## WHAT YOU NEED TO DO
Using the records below, copy every line that holds the string "optionsError".

= Beginning of Section =

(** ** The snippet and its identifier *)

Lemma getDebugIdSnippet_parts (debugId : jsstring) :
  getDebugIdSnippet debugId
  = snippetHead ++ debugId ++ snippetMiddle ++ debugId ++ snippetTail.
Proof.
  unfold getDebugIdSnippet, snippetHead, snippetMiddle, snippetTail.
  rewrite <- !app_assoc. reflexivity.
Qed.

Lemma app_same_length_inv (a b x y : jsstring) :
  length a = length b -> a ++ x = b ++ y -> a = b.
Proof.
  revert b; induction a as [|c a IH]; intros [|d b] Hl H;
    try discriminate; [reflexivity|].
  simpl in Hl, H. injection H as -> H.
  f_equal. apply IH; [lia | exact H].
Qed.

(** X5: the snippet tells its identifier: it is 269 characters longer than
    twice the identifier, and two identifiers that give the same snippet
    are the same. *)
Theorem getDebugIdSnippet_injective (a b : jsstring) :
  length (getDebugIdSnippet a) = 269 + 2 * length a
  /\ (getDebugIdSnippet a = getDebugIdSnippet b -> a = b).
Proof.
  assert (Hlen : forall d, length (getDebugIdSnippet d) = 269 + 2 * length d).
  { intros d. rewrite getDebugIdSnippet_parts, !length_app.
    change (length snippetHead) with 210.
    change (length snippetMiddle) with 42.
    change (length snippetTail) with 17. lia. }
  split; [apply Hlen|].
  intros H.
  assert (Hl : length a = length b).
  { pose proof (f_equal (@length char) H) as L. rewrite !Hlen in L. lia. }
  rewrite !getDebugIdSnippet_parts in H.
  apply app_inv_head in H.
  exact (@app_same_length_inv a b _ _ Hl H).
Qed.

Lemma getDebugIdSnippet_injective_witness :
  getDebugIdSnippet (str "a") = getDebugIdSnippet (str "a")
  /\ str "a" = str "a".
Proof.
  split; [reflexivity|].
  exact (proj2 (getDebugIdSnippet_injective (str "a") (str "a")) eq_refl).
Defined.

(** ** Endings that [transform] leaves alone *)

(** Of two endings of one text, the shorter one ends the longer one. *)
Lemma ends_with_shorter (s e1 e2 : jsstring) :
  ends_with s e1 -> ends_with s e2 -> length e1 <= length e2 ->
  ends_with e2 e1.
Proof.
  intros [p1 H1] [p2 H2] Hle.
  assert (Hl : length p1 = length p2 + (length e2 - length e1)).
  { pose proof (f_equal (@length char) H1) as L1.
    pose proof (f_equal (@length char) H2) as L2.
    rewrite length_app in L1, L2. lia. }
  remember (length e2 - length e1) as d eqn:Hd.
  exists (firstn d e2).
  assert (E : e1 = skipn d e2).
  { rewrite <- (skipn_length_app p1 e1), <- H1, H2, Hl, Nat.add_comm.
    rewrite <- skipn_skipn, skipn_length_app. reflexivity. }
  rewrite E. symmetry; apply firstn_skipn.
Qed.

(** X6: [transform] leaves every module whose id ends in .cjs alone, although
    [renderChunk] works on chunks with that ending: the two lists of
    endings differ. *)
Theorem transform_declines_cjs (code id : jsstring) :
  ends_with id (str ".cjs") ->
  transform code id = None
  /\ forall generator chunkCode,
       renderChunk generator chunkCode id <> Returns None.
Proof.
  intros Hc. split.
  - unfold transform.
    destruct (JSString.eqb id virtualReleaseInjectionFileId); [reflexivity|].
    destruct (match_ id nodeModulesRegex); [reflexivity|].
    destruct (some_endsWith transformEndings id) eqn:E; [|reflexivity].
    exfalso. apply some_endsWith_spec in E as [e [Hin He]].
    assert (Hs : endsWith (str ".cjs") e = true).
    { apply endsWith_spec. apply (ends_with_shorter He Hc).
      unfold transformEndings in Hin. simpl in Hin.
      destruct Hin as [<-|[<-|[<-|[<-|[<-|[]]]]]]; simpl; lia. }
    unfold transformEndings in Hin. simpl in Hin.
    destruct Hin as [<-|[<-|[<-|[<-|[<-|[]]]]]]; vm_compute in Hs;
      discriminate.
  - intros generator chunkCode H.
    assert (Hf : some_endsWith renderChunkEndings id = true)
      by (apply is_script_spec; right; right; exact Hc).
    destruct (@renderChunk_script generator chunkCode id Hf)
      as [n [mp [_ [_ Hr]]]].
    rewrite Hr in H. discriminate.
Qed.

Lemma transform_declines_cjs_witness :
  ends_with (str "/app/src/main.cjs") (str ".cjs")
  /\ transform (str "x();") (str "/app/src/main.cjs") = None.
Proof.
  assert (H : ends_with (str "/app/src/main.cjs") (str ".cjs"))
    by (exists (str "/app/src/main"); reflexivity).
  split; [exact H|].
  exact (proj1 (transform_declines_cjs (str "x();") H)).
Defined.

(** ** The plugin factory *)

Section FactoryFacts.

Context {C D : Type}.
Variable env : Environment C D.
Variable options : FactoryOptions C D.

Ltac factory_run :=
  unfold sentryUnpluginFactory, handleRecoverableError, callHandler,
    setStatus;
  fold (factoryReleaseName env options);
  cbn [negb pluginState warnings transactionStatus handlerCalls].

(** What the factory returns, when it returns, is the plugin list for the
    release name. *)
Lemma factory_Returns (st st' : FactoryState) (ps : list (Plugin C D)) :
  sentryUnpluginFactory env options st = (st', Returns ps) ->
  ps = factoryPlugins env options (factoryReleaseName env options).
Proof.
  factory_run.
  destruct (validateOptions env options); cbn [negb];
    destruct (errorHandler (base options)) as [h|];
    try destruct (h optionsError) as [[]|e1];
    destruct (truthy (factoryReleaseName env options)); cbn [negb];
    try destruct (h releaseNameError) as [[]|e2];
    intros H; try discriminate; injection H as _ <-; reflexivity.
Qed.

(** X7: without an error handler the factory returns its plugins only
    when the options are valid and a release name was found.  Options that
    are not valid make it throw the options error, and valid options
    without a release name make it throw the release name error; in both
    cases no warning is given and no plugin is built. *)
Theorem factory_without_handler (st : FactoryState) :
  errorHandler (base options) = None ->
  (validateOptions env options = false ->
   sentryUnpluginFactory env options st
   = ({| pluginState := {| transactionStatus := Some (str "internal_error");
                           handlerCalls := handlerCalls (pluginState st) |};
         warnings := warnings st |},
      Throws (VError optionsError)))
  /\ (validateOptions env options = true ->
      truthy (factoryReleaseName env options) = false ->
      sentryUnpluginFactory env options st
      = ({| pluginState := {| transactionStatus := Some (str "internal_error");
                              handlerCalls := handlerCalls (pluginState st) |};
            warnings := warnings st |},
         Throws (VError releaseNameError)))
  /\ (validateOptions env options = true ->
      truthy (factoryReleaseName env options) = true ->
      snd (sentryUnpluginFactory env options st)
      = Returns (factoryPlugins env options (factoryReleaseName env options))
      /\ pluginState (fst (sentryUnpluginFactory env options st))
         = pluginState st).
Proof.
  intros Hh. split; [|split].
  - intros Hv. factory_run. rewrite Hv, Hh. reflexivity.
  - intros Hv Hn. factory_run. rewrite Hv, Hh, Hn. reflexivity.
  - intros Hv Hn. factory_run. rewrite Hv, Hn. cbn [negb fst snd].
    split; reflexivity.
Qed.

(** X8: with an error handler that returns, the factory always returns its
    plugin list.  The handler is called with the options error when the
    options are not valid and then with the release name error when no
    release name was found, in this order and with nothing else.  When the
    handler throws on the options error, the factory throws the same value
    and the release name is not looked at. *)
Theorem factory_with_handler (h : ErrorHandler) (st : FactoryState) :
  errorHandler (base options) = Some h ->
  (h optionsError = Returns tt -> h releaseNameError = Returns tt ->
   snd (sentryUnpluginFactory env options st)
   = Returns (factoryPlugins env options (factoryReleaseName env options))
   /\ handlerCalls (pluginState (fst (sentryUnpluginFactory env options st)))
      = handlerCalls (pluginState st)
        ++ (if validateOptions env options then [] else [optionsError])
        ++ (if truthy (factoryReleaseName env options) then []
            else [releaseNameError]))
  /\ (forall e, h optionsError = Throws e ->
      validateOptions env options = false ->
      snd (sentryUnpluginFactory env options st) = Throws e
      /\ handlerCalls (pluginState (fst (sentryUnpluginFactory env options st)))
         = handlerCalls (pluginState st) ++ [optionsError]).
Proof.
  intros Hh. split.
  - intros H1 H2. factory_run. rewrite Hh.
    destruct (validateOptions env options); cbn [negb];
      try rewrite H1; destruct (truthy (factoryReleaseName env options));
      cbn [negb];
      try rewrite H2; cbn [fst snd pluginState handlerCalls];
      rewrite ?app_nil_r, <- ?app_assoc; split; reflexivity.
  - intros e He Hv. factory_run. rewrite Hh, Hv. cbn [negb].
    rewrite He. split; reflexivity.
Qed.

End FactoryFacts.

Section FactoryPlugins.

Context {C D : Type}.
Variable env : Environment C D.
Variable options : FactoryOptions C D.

= End of Section =
= Beginning of Section =

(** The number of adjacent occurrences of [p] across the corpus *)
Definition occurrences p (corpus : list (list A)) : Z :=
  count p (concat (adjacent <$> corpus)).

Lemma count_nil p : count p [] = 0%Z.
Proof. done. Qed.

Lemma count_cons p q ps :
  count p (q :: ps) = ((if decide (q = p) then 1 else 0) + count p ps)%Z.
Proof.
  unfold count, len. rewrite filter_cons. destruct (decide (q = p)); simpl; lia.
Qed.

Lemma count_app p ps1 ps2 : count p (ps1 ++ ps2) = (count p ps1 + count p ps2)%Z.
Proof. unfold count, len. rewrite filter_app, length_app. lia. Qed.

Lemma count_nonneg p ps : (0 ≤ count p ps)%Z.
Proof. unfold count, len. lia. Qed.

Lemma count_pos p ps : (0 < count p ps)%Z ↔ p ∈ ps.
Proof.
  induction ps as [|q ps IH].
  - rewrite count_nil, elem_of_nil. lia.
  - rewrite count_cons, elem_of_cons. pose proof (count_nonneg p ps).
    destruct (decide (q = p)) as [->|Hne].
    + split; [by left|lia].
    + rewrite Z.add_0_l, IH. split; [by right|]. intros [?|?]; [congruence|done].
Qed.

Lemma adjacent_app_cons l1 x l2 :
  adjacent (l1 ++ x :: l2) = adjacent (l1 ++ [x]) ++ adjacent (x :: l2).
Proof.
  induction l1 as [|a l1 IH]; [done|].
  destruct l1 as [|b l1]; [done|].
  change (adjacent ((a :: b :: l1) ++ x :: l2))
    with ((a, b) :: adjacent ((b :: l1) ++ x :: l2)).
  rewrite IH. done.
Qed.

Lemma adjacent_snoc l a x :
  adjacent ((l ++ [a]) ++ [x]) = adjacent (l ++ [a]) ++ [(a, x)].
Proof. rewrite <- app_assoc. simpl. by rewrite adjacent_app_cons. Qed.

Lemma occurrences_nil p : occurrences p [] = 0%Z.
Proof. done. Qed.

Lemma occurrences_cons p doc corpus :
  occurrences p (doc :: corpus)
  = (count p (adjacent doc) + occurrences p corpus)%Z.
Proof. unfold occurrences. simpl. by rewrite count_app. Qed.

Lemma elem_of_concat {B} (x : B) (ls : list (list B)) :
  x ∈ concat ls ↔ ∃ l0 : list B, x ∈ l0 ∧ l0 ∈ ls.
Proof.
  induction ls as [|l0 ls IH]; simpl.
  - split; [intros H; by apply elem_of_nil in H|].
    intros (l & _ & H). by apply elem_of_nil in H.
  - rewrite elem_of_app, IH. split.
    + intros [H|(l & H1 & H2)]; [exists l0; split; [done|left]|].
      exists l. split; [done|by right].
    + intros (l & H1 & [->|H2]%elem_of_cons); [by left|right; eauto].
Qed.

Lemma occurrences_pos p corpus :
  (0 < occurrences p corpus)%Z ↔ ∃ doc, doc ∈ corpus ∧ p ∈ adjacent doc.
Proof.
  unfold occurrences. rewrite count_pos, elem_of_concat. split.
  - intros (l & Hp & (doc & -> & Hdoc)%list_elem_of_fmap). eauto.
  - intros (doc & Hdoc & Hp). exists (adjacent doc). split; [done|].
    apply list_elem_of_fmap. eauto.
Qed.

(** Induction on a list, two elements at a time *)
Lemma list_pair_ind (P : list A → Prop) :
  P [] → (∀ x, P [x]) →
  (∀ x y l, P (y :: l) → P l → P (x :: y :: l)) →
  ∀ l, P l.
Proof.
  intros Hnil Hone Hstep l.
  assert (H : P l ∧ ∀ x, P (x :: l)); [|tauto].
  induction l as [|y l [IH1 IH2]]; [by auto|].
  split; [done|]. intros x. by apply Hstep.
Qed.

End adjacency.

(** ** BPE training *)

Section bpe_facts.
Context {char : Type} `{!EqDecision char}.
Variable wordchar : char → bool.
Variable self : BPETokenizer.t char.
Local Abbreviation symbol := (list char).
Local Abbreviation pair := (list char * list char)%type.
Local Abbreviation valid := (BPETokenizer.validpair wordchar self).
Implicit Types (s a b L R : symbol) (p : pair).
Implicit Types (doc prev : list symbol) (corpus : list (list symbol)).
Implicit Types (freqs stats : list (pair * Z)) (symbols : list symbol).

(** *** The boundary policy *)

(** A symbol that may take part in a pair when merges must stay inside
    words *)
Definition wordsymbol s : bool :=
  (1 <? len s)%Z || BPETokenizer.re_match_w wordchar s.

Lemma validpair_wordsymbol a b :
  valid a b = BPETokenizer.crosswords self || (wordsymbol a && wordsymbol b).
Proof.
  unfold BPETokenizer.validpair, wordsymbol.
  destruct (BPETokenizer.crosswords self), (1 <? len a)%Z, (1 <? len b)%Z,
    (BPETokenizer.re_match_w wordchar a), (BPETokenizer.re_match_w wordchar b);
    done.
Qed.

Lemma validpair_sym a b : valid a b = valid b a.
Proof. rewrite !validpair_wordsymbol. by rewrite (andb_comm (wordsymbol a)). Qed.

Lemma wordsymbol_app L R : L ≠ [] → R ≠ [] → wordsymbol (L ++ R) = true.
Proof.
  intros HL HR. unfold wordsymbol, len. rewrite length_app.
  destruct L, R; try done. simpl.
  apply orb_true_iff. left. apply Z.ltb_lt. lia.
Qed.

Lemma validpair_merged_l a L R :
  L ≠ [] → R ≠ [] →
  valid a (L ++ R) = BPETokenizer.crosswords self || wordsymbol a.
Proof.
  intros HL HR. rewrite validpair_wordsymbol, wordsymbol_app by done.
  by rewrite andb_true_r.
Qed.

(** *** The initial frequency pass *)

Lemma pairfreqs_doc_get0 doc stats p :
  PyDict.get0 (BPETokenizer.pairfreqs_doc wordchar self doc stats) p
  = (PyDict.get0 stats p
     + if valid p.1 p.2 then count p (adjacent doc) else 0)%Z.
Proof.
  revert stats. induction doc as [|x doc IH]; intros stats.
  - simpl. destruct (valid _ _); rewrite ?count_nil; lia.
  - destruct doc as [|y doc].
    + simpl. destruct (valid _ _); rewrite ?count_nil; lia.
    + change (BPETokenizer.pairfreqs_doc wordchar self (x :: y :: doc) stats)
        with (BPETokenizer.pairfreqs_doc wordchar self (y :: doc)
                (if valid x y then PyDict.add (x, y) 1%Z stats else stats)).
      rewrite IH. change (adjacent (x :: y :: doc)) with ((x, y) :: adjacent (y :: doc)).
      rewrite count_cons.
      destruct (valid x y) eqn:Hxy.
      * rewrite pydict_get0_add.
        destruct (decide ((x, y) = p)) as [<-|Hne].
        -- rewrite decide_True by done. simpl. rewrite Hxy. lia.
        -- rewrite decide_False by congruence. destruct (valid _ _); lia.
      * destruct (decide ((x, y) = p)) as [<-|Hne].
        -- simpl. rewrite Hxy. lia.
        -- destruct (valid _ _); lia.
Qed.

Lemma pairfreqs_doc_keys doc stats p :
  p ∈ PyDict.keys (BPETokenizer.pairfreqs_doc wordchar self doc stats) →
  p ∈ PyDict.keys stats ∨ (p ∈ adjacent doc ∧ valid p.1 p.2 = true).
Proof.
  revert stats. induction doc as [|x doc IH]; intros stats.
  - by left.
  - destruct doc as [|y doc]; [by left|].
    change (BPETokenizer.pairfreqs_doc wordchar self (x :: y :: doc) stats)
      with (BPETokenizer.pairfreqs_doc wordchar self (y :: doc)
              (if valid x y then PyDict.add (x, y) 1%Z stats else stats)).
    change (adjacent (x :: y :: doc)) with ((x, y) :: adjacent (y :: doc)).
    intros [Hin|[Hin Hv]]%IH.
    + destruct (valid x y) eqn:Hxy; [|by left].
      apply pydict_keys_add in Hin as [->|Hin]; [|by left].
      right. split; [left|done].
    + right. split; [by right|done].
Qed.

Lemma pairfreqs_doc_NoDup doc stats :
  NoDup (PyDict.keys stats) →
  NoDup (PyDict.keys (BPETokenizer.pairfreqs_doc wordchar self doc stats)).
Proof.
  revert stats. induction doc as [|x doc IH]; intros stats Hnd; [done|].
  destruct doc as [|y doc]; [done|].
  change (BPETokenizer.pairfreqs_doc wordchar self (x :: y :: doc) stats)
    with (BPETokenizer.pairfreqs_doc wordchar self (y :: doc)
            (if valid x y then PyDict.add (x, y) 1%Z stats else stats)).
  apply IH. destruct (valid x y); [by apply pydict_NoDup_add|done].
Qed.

= End of Section =

## WRITTEN ANSWER
    try destruct (h optionsError) as [[]|e1];
      Throws (VError optionsError)))
  (h optionsError = Returns tt -> h releaseNameError = Returns tt ->
        ++ (if validateOptions env options then [] else [optionsError])
  /\ (forall e, h optionsError = Throws e ->
         = handlerCalls (pluginState st) ++ [optionsError]).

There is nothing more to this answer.